Fig. 3. Combining haploid induction and multiplex gene editing in Zea mays (maize) with SCRIPT 4.

Maize B104 immature embryos heterozygous for the EDITOR T-DNA were supertransformed with the SCRIPT 4 gRNA construct, targeting the 12 genes listed on top. Experimentally obtained genotypes for a representative subset of plants are shown for each generation. Colored, horizontally stacked bars each indicate different mutant out-of-frame alleles per target locus, white bars indicate wild-type (reference) alleles, light gray bars indicate in-frame mutant alleles and colored bar lengths are proportional to the fraction of sequence reads per locus containing the allele. Bar lengths <50% are indicative of mosaicism.

Fig. 4. Phenotypic analysis of Zea mays (maize) SCRIPT 4 DH lines.

Genotypes and corresponding phenotypes observed in DH1 SCRIPT 4 plants homozygous for various combinations of out-of-frame alleles (green squares) and in-frame mutated alleles (gray squares); the size of the indel (in bp) is indicated in the squares. White squares indicate that the wild-type reference (REF) allele was identified by genotyping. Each row represents an independent DH line. Boxplots with jittered data points on the right display measurements of pseudo leaf 3 area (PLA3) for edited plants compared with non-edited control plants (wild-type B104 and two wild-type doubled haploids (HIC01 and HIC03)). DH lines are sorted from lowest to highest mean PLA3. 24 to 29 seeds were sown for each DH line; n, number of germinated plants phenotyped. The compact letter display shows the result of the pairwise comparisons of the Wilcoxon rank sum test (significance level of 5% with Holm correction).

Fig. 5. Combining haploid induction and multiplex gene editing in Zea mays (maize) with inter-script crosses.

Experimentally obtained genotypes for a representative subset of plants of (a) S2xS4 and (b) S4xS3 are shown for each generation. Colored, horizontally stacked bars each indicate different mutant out-of-frame alleles per locus, white bars indicate wild-type (reference) alleles, light gray bars indicate in-frame mutant alleles and colored bar lengths are proportional to the fraction of sequence reads per locus containing the allele. Absent bars indicate missing data due to low-quality sequencing. Gene locus names are indicated above each column, as well as their respective SCRIPT construct.

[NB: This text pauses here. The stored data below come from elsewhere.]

(* ===== verification/FsInode.v ===== *)
(** Inodes in fs.c: the on-disk format, [iupdate], [ilock], [ialloc],
    [iget] and [writei], which keeps the on-disk inode current. *)

From S2P Require Import Prelude Params Log Blocks Fs FsAlloc FsFile FsWrite.

(** *** The on-disk format *)

Definition st_addrs_n (d : list Z) (o : nat) (addrs : list Z) (n : nat) : list Z :=
  foldl (fun d k => stle 4 d (o + 4 * k) (addrs !!! k)) d (seq 0 n).

Lemma st_addrs_S d o addrs n :
  st_addrs_n d o addrs (S n) = stle 4 (st_addrs_n d o addrs n) (o + 4 * n) (addrs !!! n).
Proof. unfold st_addrs_n. rewrite seq_S, foldl_app. done. Qed.

Lemma length_st_addrs d o addrs n : length (st_addrs_n d o addrs n) = length d.
Proof. induction n as [|n IH]; [done|]. by rewrite st_addrs_S, length_stle. Qed.

(** The addresses are stored between [o] and [o + 4 * n) and nowhere else. *)
Lemma ld_st_addrs_ne d o addrs n m p :
  (o + 4 * n <= length d)%nat -> (p + m <= o \/ o + 4 * n <= p)%nat ->
  ldle m (st_addrs_n d o addrs n) p = ldle m d p.
Proof.
  induction n as [|n IH]; intros Hl H; [done|].
  rewrite st_addrs_S, ldle_stle_ne by lia. apply IH; lia.
Qed.

Lemma ld_st_addrs_eq d o addrs n k :
  (o + 4 * n <= length d)%nat -> (k < n)%nat -> is_u32 (addrs !!! k) ->
  ldle 4 (st_addrs_n d o addrs n) (o + 4 * k) = addrs !!! k.
Proof.
  induction n as [|n IH]; intros Hl Hk Ha; [lia|]. rewrite st_addrs_S.
  destruct (decide (k = n)) as [->|].
  - rewrite ldle_stle_eq by (rewrite length_st_addrs; lia). by apply u32_small.
  - rewrite ldle_stle_ne by lia. apply IH; [lia|lia|done].
Qed.

Record dinode_ok (i : dinode) : Prop := {
  dio_short : Forall (fun x => -32768 <= x < 32768) [di_type i; di_major i; di_minor i; di_nlink i];
  dio_size : is_u32 (di_size i);
  dio_len : length (di_addrs i) = 13%nat;
  dio_addrs : Forall is_u32 (di_addrs i);
}.

Lemma length_st_dinode d o i : length (st_dinode d o i) = length d.
Proof. unfold st_dinode. etransitivity; [apply (length_st_addrs _ _ _ 13)|]. by rewrite !length_stle. Qed.

Lemma i16_mod x : -32768 <= x < 32768 -> i16 (x mod 65536) = x.
Proof. intros. dlia. Qed.

(** Storing an inode and loading it gives the inode back. *)
Lemma ld_st_dinode d o i :
  (o + 64 <= length d)%nat -> dinode_ok i -> ld_dinode (st_dinode d o i) o = i.
Proof.
  intros Hl [Hs Hz Hn Ha]. destruct i as [ty ma mi nl sz addrs]. simpl in *.
  rewrite !Forall_cons in Hs. destruct Hs as (H1 & H2 & H3 & H4 & _).
  unfold ld_dinode, st_dinode. cbn [di_type di_major di_minor di_nlink di_size di_addrs].
  set (d5 := stle 4 _ (o + 8) sz).
  assert (length d5 = length d) as Hl5 by (subst d5; by rewrite !length_stle).
  change (st_addrs d5 (o + 12) addrs) with (st_addrs_n d5 (o + 12) addrs 13).
  f_equal.
  1-5: rewrite ld_st_addrs_ne by lia; subst d5;
    repeat (rewrite ldle_stle_ne by lia); rewrite ldle_stle_eq by (rewrite ?length_stle; lia).
  1-4: by apply i16_mod.
  - by apply u32_small.
  - apply list_eq. intros k. destruct (decide (k < 13)%nat) as [Hk|Hk].
    + assert (addrs !! k = Some (addrs !!! k)) as Ek by (apply list_lookup_lookup_total_lt; lia).
      rewrite Ek. rewrite list_lookup_fmap, lookup_seq_lt by done. apply (f_equal Some).
      apply ld_st_addrs_eq; [lia|done|]. by apply (proj1 (Forall_lookup _ _) Ha k).
    + rewrite !lookup_ge_None_2; [done|lia|]. rewrite length_fmap, length_seq. lia.
Qed.

(** Storing an inode keeps the bytes of the others. *)
Lemma st_dinode_ne d o o' i :
  (o + 64 <= length d)%nat -> (o' + 64 <= o \/ o + 64 <= o')%nat ->
  ld_dinode (st_dinode d o i) o' = ld_dinode d o'.
Proof.
  intros Hl H.
  assert (forall m p, (p + m <= o \/ o + 64 <= p)%nat -> ldle m (st_dinode d o i) p = ldle m d p) as E.
  { intros m p Hp. unfold st_dinode. set (d5 := stle 4 _ (o + 8) _).
    assert (length d5 = length d) as Hl5 by (subst d5; by rewrite !length_stle).
    change (st_addrs d5 (o + 12) (di_addrs i)) with (st_addrs_n d5 (o + 12) (di_addrs i) 13).
    rewrite ld_st_addrs_ne by lia. subst d5. by repeat (rewrite ldle_stle_ne by lia). }
  unfold ld_dinode. rewrite !E by lia. f_equal.
  apply list_fmap_ext. intros ? k Hk%lookup_seq. apply E. lia.
Qed.

(** *** iupdate *)

(** The inode [inum] as the disk has it. *)
Definition disk_inode (sb : superblock) (v : bview) (inum : Z) : dinode :=
  ld_dinode (v !!! IBLOCK inum sb) (dinode_off inum).

(** The inode has a number of the disk, and values that fit their fields. *)
Record inode_ok (sb : superblock) (i : inode) : Prop := {
  io_dev : i_dev i = 1;
  io_inum : 0 <= i_inum i < sb_ninodes sb;
  io_fields : dinode_ok (to_dinode i);
}.

(** What [iupdate] does. *)
Definition iupdate_tx (sb : superblock) (i : inode) (t : tx) : tx :=
  tx_write (IBLOCK (i_inum i) sb)
    (st_dinode (tx_view t !!! IBLOCK (i_inum i) sb) (dinode_off (i_inum i)) (to_dinode i)) t.

Lemma IPB_8 : IPB = 8.
Proof. reflexivity. Qed.

Lemma dinode_off_range inum : (dinode_off inum + 64 <= 512)%nat.
Proof. unfold dinode_off. rewrite IPB_8. unfold sizeof_dinode. dlia. Qed.

Lemma dinode_off_disjoint inum inum' :
  0 <= inum -> 0 <= inum' -> inum <> inum' -> inum / IPB = inum' / IPB ->
  (dinode_off inum' + 64 <= dinode_off inum \/ dinode_off inum + 64 <= dinode_off inum')%nat.
Proof. unfold dinode_off. rewrite IPB_8. unfold sizeof_dinode. intros. dlia. Qed.

Section inode_block.
Context (sb : superblock) (t : tx) (L : layout sb t).

Lemma iblock_range inum : 0 <= inum < sb_ninodes sb ->
  sb_inodestart sb <= IBLOCK inum sb < sb_bmapstart sb.
Proof.
  intros Hi. pose proof (ly_ino _ _ L). unfold IBLOCK. rewrite IPB_8 in *. dlia.
Qed.

Lemma iblock_dom inum : 0 <= inum < sb_ninodes sb -> exists d,
  tx_view t !! IBLOCK inum sb = Some d /\ tx_view t !!! IBLOCK inum sb = d /\
  length d = Z.to_nat BSIZE.
Proof.
  intros Hi. pose proof (iblock_range inum Hi). pose proof (bmapstart_pos sb t L).
  pose proof (bmapstart_lt sb t L). pose proof (ly_bmap _ _ L).
  assert (IBLOCK inum sb ∈ dom (tx_view t)) as [d Hd]%elem_of_dom by (apply (ly_dom _ _ L); lia).
  exists d. split_and!; [done|by apply lookup_total_correct|by apply (ly_len _ _ L) in Hd].
Qed.

Lemma iblock_meta inum : 0 <= inum < sb_ninodes sb ->
  ~ tx_region t (IBLOCK inum sb) /\ IBLOCK inum sb <> 1 /\
  (forall b, 0 <= b < sb_size sb -> IBLOCK inum sb <> BBLOCK b sb) /\
  (held_data sb t -> unheld t (IBLOCK inum sb)).
Proof.
  intros Hi. pose proof (iblock_range inum Hi). pose proof (bmapstart_pos sb t L).
  pose proof (ly_log _ _ L). pose proof (bmapstart_lt sb t L).
  split_and!; [unfold tx_region; lia|lia| |].
  - intros b Hb. pose proof (bblock_range sb b Hb). lia.
  - intros Hh j Hj%Hh. lia.
Qed.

Fig. 6. Phenotypic analysis of Zea mays (maize) DH1 and DH2 plants.

(a) Observed genotypes and corresponding phenotypes in DH1 and DH2 for four different homozygous edited genotypes and the non-edited control HIC01. Out-of-frame mutated alleles (green squares), in-frame mutated alleles (gray squares) and reference alleles (white squares), the size of the indel (in bp) is indicated in the squares. On the left, each row represents the genotype of a line (DH1 or DH2 generation), on the right, corresponding boxplots with jittered data points display measurements of pseudo leaf 3 area (PLA3). 24 to 35 seeds of each line were sown; n, number of plants phenotyped. The compact letter display shows the result of the pairwise comparisons of the Wilcoxon rank sum test (significance level of 5% with Holm correction). (b) Representative seedlings at V3 stage for HIC01 and the septuple mutant Line25, one plant of each generation (DH1 and DH2).